> Exercise aim:
A word-for-word restatement of all the records is the required answer.

Records from a data source:
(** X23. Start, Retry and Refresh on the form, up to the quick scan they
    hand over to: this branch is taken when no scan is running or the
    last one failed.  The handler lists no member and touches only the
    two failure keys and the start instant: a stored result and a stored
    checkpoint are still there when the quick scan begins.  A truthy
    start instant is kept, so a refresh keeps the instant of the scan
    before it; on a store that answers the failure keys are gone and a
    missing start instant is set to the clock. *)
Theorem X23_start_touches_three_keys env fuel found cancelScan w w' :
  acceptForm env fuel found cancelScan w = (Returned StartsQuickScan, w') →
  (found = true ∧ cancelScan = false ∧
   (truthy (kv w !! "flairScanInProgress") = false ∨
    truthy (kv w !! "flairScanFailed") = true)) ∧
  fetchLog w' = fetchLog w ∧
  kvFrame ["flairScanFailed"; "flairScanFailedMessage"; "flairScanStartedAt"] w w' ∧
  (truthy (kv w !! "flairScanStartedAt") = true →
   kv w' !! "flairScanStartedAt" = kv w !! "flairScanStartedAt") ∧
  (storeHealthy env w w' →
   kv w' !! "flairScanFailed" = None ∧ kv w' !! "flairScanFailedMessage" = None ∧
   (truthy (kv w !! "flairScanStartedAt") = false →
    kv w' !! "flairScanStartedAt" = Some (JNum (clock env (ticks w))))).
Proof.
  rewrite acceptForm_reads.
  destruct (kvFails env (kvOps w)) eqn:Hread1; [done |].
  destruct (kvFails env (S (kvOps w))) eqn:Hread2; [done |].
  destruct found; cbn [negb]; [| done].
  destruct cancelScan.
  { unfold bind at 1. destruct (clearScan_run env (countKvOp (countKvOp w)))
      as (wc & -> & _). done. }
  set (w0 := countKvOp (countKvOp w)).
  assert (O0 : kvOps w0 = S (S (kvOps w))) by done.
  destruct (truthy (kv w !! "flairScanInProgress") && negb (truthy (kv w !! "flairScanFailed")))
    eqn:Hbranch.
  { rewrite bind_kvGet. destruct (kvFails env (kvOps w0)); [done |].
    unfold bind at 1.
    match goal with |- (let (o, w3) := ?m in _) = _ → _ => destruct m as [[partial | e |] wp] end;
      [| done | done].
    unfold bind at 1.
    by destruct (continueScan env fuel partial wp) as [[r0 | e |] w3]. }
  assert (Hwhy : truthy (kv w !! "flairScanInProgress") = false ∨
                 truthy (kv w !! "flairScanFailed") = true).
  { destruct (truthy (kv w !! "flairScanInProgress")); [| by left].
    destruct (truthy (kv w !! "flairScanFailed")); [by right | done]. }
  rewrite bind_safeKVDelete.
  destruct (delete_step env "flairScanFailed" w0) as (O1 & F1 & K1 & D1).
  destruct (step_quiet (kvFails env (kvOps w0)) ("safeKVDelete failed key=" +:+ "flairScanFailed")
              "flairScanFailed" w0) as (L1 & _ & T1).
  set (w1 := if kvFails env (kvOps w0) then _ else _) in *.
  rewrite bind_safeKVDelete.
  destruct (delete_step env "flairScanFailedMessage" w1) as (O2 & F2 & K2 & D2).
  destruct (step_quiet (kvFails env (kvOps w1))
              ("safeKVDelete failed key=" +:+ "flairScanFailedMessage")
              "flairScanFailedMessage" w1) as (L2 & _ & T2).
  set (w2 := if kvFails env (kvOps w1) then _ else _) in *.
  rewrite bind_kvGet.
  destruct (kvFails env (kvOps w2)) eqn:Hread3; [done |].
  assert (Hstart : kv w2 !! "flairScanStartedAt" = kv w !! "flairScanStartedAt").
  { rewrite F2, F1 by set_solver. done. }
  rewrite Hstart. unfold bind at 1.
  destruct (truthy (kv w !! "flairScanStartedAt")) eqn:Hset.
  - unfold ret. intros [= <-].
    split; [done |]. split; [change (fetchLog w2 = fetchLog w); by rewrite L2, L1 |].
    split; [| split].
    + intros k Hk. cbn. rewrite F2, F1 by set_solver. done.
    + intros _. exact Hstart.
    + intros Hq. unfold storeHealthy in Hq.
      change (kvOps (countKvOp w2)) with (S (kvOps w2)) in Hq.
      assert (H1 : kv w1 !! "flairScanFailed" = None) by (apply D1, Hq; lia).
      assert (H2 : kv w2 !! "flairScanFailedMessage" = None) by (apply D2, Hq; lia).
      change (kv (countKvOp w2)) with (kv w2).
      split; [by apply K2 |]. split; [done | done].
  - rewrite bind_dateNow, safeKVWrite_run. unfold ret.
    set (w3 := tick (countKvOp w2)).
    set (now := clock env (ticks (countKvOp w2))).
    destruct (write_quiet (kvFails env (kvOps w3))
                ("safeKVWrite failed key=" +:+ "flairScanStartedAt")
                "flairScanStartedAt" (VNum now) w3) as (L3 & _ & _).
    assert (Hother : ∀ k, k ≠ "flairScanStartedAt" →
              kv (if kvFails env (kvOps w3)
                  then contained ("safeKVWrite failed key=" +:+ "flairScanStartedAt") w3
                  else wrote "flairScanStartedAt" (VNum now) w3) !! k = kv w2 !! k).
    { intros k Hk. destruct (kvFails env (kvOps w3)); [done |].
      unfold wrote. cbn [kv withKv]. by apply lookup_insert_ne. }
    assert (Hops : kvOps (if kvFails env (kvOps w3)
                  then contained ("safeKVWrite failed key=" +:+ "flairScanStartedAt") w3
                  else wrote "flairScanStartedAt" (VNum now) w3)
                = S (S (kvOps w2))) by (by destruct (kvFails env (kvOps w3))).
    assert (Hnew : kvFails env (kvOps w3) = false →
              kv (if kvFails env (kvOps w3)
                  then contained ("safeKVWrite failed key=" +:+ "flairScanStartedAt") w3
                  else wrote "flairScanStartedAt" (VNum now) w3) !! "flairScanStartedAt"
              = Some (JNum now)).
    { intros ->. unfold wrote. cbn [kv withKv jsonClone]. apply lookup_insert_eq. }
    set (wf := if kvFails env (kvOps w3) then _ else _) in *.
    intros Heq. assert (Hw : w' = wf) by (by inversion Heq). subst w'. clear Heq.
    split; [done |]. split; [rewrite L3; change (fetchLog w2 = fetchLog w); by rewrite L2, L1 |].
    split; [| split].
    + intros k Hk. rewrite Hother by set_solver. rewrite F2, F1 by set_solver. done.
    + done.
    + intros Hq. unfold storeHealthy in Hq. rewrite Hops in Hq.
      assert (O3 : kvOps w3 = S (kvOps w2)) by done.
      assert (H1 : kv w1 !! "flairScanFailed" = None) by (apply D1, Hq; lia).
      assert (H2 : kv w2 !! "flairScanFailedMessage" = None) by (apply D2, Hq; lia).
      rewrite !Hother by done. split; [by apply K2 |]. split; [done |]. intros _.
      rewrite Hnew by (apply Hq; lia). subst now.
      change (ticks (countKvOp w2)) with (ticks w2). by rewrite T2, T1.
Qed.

> Response to the exercise:
(** X23. Start, Retry and Refresh on the form, up to the quick scan they
    hand over to: this branch is taken when no scan is running or the
    last one failed.  The handler lists no member and touches only the
    two failure keys and the start instant: a stored result and a stored
    checkpoint are still there when the quick scan begins.  A truthy
    start instant is kept, so a refresh keeps the instant of the scan
    before it; on a store that answers the failure keys are gone and a
    missing start instant is set to the clock. *)
Theorem X23_start_touches_three_keys env fuel found cancelScan w w' :
  acceptForm env fuel found cancelScan w = (Returned StartsQuickScan, w') →
  (found = true ∧ cancelScan = false ∧
   (truthy (kv w !! "flairScanInProgress") = false ∨
    truthy (kv w !! "flairScanFailed") = true)) ∧
  fetchLog w' = fetchLog w ∧
  kvFrame ["flairScanFailed"; "flairScanFailedMessage"; "flairScanStartedAt"] w w' ∧
  (truthy (kv w !! "flairScanStartedAt") = true →
   kv w' !! "flairScanStartedAt" = kv w !! "flairScanStartedAt") ∧
  (storeHealthy env w w' →
   kv w' !! "flairScanFailed" = None ∧ kv w' !! "flairScanFailedMessage" = None ∧
   (truthy (kv w !! "flairScanStartedAt") = false →
    kv w' !! "flairScanStartedAt" = Some (JNum (clock env (ticks w))))).
Proof.
  rewrite acceptForm_reads.
  destruct (kvFails env (kvOps w)) eqn:Hread1; [done |].
  destruct (kvFails env (S (kvOps w))) eqn:Hread2; [done |].
  destruct found; cbn [negb]; [| done].
  destruct cancelScan.
  { unfold bind at 1. destruct (clearScan_run env (countKvOp (countKvOp w)))
      as (wc & -> & _). done. }
  set (w0 := countKvOp (countKvOp w)).
  assert (O0 : kvOps w0 = S (S (kvOps w))) by done.
  destruct (truthy (kv w !! "flairScanInProgress") && negb (truthy (kv w !! "flairScanFailed")))
    eqn:Hbranch.
  { rewrite bind_kvGet. destruct (kvFails env (kvOps w0)); [done |].
    unfold bind at 1.
    match goal with |- (let (o, w3) := ?m in _) = _ → _ => destruct m as [[partial | e |] wp] end;
      [| done | done].
    unfold bind at 1.
    by destruct (continueScan env fuel partial wp) as [[r0 | e |] w3]. }
  assert (Hwhy : truthy (kv w !! "flairScanInProgress") = false ∨
                 truthy (kv w !! "flairScanFailed") = true).
  { destruct (truthy (kv w !! "flairScanInProgress")); [| by left].
    destruct (truthy (kv w !! "flairScanFailed")); [by right | done]. }
  rewrite bind_safeKVDelete.
  destruct (delete_step env "flairScanFailed" w0) as (O1 & F1 & K1 & D1).
  destruct (step_quiet (kvFails env (kvOps w0)) ("safeKVDelete failed key=" +:+ "flairScanFailed")
              "flairScanFailed" w0) as (L1 & _ & T1).
  set (w1 := if kvFails env (kvOps w0) then _ else _) in *.
  rewrite bind_safeKVDelete.
  destruct (delete_step env "flairScanFailedMessage" w1) as (O2 & F2 & K2 & D2).
  destruct (step_quiet (kvFails env (kvOps w1))
              ("safeKVDelete failed key=" +:+ "flairScanFailedMessage")
              "flairScanFailedMessage" w1) as (L2 & _ & T2).
  set (w2 := if kvFails env (kvOps w1) then _ else _) in *.
  rewrite bind_kvGet.
  destruct (kvFails env (kvOps w2)) eqn:Hread3; [done |].
  assert (Hstart : kv w2 !! "flairScanStartedAt" = kv w !! "flairScanStartedAt").
  { rewrite F2, F1 by set_solver. done. }
  rewrite Hstart. unfold bind at 1.
  destruct (truthy (kv w !! "flairScanStartedAt")) eqn:Hset.
  - unfold ret. intros [= <-].
    split; [done |]. split; [change (fetchLog w2 = fetchLog w); by rewrite L2, L1 |].
    split; [| split].
    + intros k Hk. cbn. rewrite F2, F1 by set_solver. done.
    + intros _. exact Hstart.
    + intros Hq. unfold storeHealthy in Hq.
      change (kvOps (countKvOp w2)) with (S (kvOps w2)) in Hq.
      assert (H1 : kv w1 !! "flairScanFailed" = None) by (apply D1, Hq; lia).
      assert (H2 : kv w2 !! "flairScanFailedMessage" = None) by (apply D2, Hq; lia).
      change (kv (countKvOp w2)) with (kv w2).
      split; [by apply K2 |]. split; [done | done].
  - rewrite bind_dateNow, safeKVWrite_run. unfold ret.
    set (w3 := tick (countKvOp w2)).
    set (now := clock env (ticks (countKvOp w2))).
    destruct (write_quiet (kvFails env (kvOps w3))
                ("safeKVWrite failed key=" +:+ "flairScanStartedAt")
                "flairScanStartedAt" (VNum now) w3) as (L3 & _ & _).
    assert (Hother : ∀ k, k ≠ "flairScanStartedAt" →
              kv (if kvFails env (kvOps w3)
                  then contained ("safeKVWrite failed key=" +:+ "flairScanStartedAt") w3
                  else wrote "flairScanStartedAt" (VNum now) w3) !! k = kv w2 !! k).
    { intros k Hk. destruct (kvFails env (kvOps w3)); [done |].
      unfold wrote. cbn [kv withKv]. by apply lookup_insert_ne. }
    assert (Hops : kvOps (if kvFails env (kvOps w3)
                  then contained ("safeKVWrite failed key=" +:+ "flairScanStartedAt") w3
                  else wrote "flairScanStartedAt" (VNum now) w3)
                = S (S (kvOps w2))) by (by destruct (kvFails env (kvOps w3))).
    assert (Hnew : kvFails env (kvOps w3) = false →
              kv (if kvFails env (kvOps w3)
                  then contained ("safeKVWrite failed key=" +:+ "flairScanStartedAt") w3
                  else wrote "flairScanStartedAt" (VNum now) w3) !! "flairScanStartedAt"
              = Some (JNum now)).
    { intros ->. unfold wrote. cbn [kv withKv jsonClone]. apply lookup_insert_eq. }
    set (wf := if kvFails env (kvOps w3) then _ else _) in *.
    intros Heq. assert (Hw : w' = wf) by (by inversion Heq). subst w'. clear Heq.
    split; [done |]. split; [rewrite L3; change (fetchLog w2 = fetchLog w); by rewrite L2, L1 |].
    split; [| split].
    + intros k Hk. rewrite Hother by set_solver. rewrite F2, F1 by set_solver. done.
    + done.
    + intros Hq. unfold storeHealthy in Hq. rewrite Hops in Hq.
      assert (O3 : kvOps w3 = S (kvOps w2)) by done.
      assert (H1 : kv w1 !! "flairScanFailed" = None) by (apply D1, Hq; lia).
      assert (H2 : kv w2 !! "flairScanFailedMessage" = None) by (apply D2, Hq; lia).
      rewrite !Hother by done. split; [by apply K2 |]. split; [done |]. intros _.
      rewrite Hnew by (apply Hq; lia). subst now.
      change (ticks (countKvOp w2)) with (ticks w2). by rewrite T2, T1.
Qed.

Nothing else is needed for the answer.